** Material shown follows **

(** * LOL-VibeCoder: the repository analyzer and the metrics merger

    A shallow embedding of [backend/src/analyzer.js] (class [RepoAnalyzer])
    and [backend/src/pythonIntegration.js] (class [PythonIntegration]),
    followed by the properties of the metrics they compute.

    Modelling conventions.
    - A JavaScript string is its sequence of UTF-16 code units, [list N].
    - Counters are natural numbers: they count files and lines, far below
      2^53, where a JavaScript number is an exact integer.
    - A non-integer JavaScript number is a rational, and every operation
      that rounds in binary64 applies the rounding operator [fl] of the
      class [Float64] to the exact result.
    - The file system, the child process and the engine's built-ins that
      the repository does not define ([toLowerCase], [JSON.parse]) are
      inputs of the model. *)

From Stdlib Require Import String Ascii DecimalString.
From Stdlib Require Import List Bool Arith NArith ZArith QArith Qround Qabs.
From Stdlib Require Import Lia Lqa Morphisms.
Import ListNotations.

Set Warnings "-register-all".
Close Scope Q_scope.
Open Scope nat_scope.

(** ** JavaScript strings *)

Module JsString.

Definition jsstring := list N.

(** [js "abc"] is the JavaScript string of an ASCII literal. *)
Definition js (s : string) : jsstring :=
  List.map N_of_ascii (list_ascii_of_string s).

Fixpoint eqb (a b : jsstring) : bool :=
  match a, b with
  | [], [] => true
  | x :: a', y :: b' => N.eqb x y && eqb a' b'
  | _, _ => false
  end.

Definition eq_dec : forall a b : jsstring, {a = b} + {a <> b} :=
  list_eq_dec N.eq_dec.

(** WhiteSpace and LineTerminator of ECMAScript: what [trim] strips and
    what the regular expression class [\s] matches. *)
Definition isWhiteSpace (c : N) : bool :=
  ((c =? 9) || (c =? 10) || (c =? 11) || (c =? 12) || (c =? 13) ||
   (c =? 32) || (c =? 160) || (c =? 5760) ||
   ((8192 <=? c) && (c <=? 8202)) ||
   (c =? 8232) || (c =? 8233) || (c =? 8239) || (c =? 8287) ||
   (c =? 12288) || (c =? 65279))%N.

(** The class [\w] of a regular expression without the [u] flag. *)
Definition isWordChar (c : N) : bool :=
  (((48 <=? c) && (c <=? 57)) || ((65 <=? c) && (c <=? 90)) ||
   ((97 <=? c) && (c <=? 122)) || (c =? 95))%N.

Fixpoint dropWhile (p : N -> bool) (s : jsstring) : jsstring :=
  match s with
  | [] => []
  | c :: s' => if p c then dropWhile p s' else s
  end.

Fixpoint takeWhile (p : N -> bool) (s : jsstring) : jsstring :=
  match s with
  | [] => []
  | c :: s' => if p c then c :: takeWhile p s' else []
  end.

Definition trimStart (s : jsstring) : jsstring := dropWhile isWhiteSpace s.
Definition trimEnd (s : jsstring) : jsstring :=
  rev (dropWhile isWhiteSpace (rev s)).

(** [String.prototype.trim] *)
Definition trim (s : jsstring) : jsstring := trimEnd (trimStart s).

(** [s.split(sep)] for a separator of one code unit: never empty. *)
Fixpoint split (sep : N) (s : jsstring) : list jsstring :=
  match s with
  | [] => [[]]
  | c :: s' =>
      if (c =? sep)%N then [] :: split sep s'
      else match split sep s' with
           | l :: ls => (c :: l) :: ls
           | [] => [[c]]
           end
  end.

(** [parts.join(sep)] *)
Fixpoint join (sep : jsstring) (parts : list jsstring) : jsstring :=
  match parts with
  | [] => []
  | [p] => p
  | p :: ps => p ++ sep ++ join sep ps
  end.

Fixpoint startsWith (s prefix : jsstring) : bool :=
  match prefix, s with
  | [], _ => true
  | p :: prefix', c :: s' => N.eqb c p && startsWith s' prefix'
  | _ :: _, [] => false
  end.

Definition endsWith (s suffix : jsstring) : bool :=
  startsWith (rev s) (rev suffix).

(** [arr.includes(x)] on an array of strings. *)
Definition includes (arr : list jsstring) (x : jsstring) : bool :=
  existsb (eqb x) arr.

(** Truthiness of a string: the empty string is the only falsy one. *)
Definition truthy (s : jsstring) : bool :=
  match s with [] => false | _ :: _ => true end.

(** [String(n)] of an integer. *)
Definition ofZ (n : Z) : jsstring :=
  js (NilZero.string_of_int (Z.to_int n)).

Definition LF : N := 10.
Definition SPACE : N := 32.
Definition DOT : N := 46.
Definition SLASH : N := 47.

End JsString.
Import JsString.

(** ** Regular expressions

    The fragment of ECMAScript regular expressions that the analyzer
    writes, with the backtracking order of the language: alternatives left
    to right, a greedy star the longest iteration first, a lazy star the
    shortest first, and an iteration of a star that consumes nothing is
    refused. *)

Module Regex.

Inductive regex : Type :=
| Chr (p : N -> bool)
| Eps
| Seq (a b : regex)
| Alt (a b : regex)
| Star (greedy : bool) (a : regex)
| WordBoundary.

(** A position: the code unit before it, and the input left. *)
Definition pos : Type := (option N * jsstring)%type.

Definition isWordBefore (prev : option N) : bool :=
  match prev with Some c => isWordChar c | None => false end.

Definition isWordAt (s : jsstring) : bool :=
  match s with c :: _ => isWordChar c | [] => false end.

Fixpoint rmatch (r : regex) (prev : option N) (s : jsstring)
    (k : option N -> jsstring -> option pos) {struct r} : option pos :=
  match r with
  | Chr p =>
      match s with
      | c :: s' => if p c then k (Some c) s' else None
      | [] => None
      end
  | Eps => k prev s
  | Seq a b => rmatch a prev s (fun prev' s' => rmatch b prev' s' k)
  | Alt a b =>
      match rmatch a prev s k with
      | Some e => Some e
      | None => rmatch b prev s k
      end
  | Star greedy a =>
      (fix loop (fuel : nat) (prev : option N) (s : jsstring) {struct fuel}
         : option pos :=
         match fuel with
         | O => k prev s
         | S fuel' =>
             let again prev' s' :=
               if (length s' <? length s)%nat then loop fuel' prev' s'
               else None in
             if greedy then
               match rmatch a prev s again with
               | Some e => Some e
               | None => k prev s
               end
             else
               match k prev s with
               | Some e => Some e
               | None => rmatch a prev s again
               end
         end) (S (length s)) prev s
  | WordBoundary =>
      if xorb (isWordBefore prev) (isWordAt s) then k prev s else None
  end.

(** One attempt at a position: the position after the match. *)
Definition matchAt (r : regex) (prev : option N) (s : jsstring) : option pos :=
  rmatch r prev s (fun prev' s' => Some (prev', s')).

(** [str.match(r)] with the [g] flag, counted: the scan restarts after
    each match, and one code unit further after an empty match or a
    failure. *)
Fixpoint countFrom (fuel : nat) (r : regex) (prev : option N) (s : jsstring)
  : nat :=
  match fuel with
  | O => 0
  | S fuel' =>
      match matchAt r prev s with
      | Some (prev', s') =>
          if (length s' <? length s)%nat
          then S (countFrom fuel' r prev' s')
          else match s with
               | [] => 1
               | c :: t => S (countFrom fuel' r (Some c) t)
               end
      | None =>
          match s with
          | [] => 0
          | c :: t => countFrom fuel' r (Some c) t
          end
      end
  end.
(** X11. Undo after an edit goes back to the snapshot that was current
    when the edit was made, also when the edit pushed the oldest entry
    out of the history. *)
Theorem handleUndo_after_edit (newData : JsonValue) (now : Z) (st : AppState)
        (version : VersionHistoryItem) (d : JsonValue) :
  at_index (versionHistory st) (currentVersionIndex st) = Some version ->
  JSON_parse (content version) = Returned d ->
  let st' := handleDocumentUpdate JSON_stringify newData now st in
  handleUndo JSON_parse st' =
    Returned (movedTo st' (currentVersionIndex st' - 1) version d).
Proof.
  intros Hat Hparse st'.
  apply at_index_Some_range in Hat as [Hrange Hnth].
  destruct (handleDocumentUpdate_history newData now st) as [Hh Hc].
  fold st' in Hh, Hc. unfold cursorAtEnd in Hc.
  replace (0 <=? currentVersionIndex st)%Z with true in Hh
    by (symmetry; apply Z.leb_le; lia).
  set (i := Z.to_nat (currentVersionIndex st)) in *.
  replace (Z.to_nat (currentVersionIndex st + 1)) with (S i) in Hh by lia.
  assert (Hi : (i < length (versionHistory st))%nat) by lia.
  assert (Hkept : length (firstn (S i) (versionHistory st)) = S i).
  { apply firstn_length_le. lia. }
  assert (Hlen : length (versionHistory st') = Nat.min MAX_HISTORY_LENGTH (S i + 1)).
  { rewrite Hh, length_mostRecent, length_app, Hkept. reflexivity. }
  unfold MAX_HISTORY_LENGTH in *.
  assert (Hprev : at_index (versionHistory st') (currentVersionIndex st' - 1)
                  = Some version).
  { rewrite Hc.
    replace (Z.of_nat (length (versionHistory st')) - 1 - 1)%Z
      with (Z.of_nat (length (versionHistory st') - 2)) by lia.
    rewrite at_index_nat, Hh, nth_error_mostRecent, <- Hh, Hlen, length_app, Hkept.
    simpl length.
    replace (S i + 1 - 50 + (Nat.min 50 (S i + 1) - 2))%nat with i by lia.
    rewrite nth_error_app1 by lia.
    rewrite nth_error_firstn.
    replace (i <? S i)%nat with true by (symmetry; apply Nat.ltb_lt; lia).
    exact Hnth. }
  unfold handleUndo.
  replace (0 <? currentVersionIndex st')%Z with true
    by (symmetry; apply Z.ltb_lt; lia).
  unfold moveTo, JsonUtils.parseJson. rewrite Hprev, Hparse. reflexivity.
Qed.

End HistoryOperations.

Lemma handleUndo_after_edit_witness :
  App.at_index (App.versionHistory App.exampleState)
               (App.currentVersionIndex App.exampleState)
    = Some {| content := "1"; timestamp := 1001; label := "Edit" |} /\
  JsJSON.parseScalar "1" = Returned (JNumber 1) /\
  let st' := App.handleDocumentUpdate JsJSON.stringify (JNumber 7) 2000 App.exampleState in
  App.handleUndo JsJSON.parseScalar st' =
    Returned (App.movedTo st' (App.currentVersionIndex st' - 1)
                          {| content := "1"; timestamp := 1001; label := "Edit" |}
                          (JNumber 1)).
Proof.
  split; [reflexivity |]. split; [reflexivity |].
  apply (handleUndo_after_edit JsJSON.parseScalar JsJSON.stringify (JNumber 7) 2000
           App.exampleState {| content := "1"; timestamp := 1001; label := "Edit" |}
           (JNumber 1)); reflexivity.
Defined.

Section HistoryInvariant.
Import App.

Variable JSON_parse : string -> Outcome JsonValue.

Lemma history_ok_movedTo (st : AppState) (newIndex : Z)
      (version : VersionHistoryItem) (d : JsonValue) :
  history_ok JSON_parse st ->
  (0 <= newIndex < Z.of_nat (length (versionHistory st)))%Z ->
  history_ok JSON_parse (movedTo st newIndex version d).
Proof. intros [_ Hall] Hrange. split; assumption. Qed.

** End of Material shown **

*About this exercise*.
When you reach the line containing "Fixpoint rmatch (r" in the data above, start copying exactly, and stop after the line containing "None => rmatch a prev s again".

*Response below*.
Fixpoint rmatch (r : regex) (prev : option N) (s : jsstring)
    (k : option N -> jsstring -> option pos) {struct r} : option pos :=
  match r with
  | Chr p =>
      match s with
      | c :: s' => if p c then k (Some c) s' else None
      | [] => None
      end
  | Eps => k prev s
  | Seq a b => rmatch a prev s (fun prev' s' => rmatch b prev' s' k)
  | Alt a b =>
      match rmatch a prev s k with
      | Some e => Some e
      | None => rmatch b prev s k
      end
  | Star greedy a =>
      (fix loop (fuel : nat) (prev : option N) (s : jsstring) {struct fuel}
         : option pos :=
         match fuel with
         | O => k prev s
         | S fuel' =>
             let again prev' s' :=
               if (length s' <? length s)%nat then loop fuel' prev' s'
               else None in
             if greedy then
               match rmatch a prev s again with
               | Some e => Some e
               | None => k prev s
               end
             else
               match k prev s with
               | Some e => Some e
               | None => rmatch a prev s again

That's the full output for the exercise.